ASSIGNED TASK:
Where a line in the entries below contains the word "sourceConnected", count it. Return the total alone.

DATA START

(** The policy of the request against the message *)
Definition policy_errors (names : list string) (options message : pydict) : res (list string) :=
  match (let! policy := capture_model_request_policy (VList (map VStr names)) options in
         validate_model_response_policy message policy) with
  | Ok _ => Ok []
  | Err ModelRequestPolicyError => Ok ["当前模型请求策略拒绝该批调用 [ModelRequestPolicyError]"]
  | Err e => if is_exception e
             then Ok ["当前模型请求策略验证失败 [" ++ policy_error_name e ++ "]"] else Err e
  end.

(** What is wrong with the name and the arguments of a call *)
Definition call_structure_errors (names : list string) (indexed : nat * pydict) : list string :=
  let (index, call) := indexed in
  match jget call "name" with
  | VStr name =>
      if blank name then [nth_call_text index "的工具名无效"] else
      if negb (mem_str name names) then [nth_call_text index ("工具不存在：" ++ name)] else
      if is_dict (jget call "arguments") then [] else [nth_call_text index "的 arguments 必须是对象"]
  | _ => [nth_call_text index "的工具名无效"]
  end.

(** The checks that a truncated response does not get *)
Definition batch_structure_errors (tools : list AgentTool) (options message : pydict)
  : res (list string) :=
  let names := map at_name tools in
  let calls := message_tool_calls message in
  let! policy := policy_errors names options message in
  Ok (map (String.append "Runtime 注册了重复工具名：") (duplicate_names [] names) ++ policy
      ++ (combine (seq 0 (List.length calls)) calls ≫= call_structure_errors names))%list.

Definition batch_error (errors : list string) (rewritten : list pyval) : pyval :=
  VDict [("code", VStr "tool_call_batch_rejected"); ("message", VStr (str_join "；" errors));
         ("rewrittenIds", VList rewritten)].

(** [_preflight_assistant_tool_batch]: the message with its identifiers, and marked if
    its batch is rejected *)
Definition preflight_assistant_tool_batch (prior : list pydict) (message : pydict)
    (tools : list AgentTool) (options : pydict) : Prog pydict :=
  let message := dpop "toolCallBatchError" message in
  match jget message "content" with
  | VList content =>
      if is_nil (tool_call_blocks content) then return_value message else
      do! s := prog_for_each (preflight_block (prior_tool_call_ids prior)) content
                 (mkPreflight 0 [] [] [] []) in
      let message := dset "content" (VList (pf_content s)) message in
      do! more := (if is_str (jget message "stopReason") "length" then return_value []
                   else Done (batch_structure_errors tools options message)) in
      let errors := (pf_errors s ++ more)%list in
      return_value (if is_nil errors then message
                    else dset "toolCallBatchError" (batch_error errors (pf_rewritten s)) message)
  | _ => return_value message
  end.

DATA END
DATA START

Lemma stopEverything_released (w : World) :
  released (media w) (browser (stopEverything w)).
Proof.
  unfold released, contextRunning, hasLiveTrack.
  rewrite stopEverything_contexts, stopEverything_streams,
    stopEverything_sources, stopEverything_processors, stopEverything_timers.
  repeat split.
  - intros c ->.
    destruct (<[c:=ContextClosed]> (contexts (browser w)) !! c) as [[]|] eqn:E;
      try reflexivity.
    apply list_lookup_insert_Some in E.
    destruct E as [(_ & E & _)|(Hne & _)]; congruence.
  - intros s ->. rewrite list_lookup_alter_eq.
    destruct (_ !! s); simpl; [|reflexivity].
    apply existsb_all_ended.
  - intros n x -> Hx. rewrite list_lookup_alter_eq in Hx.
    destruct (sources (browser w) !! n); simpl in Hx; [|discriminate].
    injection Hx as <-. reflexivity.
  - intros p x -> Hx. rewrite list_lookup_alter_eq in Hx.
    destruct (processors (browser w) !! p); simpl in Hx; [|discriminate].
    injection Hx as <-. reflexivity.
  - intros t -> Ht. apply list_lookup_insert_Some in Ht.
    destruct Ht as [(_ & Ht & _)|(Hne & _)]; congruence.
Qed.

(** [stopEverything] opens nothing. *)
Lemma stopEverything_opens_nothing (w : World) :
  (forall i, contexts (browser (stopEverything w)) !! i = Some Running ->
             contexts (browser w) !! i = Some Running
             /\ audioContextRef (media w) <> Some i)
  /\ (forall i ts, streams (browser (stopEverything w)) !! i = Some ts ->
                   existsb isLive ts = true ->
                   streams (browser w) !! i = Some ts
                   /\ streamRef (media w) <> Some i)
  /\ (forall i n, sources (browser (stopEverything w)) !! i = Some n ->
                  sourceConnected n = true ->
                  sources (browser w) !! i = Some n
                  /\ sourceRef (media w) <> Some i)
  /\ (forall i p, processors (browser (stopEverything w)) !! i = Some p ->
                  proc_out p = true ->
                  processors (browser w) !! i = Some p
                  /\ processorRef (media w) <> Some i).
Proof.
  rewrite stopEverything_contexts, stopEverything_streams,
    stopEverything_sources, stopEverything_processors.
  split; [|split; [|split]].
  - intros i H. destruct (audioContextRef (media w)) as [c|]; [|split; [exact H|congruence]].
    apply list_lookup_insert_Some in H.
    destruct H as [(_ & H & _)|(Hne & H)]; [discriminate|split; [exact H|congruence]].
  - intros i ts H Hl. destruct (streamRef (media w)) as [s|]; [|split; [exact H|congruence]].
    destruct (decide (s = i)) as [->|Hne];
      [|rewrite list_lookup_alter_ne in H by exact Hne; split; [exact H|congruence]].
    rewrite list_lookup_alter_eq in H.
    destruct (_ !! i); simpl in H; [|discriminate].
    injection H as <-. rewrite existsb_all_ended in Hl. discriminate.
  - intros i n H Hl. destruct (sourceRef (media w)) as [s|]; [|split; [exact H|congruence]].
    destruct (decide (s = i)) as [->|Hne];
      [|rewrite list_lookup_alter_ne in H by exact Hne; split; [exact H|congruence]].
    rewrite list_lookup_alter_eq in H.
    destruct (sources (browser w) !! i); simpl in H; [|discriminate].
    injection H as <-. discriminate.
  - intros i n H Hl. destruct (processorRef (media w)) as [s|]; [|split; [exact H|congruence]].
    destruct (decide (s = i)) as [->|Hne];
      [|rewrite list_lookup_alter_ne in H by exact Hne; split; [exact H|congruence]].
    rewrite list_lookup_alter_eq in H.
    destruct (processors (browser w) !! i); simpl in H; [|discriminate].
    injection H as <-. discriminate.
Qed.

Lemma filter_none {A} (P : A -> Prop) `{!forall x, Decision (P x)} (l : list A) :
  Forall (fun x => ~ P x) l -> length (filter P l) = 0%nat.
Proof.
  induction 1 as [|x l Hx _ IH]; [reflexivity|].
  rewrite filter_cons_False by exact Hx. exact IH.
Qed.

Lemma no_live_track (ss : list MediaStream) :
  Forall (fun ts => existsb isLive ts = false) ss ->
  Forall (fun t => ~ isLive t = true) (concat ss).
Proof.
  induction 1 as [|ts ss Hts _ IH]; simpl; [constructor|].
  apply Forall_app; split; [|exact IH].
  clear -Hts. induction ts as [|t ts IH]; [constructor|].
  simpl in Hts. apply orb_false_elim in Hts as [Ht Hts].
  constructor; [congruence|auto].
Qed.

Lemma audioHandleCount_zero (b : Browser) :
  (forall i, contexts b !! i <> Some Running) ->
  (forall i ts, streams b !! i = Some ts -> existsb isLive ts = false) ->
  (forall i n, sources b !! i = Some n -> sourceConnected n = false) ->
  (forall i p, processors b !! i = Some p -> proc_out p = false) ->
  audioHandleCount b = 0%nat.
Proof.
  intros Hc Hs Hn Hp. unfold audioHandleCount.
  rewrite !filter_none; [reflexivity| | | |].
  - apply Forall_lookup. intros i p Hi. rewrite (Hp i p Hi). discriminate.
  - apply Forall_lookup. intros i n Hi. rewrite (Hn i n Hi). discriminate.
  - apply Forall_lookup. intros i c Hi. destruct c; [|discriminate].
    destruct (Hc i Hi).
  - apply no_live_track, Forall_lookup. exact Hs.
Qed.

DATA END
DATA START

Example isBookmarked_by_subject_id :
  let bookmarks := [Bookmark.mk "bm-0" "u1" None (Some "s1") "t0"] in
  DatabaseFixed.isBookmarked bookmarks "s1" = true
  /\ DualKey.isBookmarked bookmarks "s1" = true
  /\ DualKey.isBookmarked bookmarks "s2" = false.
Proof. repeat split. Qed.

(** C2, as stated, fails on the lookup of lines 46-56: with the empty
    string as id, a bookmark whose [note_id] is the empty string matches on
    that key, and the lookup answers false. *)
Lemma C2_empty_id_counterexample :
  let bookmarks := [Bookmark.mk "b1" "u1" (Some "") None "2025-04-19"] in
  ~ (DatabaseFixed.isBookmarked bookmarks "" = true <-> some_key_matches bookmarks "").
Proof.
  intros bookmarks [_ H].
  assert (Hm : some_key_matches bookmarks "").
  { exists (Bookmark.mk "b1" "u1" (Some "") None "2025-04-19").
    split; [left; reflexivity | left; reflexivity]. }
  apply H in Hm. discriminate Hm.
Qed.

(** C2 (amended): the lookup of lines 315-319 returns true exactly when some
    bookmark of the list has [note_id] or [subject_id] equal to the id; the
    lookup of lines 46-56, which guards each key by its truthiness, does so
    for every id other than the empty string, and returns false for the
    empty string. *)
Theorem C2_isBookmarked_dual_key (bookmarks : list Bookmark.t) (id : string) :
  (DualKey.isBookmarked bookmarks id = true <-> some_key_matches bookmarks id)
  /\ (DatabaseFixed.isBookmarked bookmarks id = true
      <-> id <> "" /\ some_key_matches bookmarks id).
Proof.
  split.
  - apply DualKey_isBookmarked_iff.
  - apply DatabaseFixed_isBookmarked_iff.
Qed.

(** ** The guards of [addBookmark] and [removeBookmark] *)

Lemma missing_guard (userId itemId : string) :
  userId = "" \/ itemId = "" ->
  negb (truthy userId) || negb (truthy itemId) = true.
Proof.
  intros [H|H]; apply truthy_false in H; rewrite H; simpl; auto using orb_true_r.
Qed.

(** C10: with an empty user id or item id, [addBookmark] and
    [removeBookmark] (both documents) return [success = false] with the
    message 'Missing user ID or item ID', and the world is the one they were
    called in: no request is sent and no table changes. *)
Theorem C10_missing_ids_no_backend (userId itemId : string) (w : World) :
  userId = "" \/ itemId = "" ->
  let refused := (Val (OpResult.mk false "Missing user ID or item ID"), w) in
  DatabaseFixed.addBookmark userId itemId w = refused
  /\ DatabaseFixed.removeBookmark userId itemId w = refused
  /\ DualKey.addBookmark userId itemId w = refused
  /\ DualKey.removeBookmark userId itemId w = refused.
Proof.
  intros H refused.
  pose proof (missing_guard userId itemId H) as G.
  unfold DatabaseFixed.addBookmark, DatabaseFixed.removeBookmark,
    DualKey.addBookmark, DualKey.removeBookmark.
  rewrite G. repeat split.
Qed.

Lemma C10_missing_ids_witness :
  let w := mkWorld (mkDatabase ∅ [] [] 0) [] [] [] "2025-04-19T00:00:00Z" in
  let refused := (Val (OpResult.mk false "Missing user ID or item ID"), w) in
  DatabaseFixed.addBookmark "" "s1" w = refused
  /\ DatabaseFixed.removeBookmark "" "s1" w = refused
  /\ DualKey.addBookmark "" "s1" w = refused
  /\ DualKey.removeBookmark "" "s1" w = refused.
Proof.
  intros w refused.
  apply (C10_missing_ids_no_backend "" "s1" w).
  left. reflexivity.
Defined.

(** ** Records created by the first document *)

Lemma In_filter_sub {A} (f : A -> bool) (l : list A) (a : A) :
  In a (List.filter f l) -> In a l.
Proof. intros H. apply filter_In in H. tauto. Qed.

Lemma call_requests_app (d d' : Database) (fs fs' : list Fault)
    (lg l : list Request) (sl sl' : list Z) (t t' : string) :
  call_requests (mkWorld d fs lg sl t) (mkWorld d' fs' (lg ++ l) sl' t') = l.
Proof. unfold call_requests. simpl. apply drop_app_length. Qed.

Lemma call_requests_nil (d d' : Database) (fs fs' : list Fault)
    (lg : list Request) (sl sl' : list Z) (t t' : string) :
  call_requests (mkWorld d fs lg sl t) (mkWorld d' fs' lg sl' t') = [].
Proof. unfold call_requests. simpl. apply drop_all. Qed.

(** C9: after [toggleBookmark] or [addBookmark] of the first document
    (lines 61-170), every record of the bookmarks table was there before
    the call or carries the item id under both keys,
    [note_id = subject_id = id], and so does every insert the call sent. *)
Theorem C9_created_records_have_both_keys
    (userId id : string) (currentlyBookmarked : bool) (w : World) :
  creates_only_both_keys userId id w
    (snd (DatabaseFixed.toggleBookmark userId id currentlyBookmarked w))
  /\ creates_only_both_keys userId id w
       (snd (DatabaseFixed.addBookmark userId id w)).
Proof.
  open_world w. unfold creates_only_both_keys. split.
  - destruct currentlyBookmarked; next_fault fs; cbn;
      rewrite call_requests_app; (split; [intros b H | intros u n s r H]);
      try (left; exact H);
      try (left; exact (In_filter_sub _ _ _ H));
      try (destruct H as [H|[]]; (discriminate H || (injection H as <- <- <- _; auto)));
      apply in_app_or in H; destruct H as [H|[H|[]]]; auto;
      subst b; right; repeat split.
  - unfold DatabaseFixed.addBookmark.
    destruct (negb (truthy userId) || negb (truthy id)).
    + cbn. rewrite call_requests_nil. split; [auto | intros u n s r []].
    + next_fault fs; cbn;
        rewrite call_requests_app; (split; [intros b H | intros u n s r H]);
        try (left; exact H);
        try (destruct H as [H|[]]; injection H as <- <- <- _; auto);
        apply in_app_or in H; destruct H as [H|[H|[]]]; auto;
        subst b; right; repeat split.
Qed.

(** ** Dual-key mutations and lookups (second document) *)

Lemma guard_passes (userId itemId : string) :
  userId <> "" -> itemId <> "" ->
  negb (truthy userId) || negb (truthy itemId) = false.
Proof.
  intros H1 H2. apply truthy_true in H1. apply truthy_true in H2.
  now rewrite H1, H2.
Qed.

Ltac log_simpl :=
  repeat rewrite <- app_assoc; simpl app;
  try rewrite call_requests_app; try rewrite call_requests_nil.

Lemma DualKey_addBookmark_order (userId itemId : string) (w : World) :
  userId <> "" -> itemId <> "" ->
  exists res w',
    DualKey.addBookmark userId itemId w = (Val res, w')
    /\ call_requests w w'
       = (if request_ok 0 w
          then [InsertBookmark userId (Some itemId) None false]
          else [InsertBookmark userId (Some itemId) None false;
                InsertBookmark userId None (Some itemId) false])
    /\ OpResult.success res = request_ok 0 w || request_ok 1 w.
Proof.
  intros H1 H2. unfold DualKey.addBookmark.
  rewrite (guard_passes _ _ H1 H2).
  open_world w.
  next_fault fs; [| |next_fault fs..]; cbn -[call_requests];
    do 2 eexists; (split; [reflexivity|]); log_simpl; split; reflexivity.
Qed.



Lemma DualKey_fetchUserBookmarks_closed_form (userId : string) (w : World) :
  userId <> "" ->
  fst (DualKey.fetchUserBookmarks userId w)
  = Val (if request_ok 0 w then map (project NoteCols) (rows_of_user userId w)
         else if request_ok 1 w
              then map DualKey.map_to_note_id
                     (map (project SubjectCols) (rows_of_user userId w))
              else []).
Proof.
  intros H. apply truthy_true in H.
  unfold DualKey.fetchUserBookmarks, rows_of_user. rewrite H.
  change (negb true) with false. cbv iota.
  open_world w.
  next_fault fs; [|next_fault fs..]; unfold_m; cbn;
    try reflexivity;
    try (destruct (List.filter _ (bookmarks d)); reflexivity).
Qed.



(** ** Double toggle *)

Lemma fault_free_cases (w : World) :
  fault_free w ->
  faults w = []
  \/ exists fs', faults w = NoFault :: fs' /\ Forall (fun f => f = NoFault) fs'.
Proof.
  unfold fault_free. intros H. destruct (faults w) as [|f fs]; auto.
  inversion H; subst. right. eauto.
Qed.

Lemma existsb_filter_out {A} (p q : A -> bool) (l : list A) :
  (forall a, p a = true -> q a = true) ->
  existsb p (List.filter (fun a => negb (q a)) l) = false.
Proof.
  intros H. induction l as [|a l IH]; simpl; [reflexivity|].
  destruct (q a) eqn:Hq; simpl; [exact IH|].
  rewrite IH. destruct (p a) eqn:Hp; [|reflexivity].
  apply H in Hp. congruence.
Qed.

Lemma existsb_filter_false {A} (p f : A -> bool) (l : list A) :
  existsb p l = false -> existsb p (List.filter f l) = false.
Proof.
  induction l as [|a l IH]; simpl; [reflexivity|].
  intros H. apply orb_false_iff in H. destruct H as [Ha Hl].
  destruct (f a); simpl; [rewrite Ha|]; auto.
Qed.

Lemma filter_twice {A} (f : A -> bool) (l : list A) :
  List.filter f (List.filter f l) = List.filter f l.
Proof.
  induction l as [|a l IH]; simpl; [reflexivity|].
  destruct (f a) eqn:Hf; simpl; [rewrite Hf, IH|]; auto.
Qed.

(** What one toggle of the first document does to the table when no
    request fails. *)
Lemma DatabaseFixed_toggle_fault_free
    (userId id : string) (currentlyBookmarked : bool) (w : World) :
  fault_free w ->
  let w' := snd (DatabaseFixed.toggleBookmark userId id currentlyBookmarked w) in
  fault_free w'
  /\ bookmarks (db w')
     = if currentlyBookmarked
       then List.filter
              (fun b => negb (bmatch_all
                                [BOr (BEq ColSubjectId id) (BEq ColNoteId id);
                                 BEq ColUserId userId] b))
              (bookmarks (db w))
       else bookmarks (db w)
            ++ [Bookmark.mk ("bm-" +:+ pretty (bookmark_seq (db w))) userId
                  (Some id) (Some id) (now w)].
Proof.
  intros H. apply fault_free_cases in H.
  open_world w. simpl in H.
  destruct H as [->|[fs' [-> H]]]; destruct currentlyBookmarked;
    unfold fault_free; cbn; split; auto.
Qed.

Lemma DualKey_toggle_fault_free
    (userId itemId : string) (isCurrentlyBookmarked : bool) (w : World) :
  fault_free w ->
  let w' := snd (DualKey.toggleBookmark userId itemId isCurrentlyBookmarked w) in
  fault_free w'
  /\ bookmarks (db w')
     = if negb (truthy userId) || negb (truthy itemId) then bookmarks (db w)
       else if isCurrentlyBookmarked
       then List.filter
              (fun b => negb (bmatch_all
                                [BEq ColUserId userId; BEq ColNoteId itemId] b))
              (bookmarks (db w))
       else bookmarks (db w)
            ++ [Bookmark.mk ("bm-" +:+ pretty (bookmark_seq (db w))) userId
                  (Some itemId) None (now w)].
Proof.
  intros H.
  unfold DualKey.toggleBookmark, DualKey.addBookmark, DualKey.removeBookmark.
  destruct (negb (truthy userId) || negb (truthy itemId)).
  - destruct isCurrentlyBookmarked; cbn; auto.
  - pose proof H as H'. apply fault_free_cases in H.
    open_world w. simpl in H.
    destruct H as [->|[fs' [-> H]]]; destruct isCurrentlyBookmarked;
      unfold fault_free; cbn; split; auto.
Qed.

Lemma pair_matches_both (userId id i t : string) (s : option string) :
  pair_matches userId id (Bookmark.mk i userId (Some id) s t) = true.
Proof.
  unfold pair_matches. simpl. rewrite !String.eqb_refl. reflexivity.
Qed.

DATA END

TASK RESPONSE:
2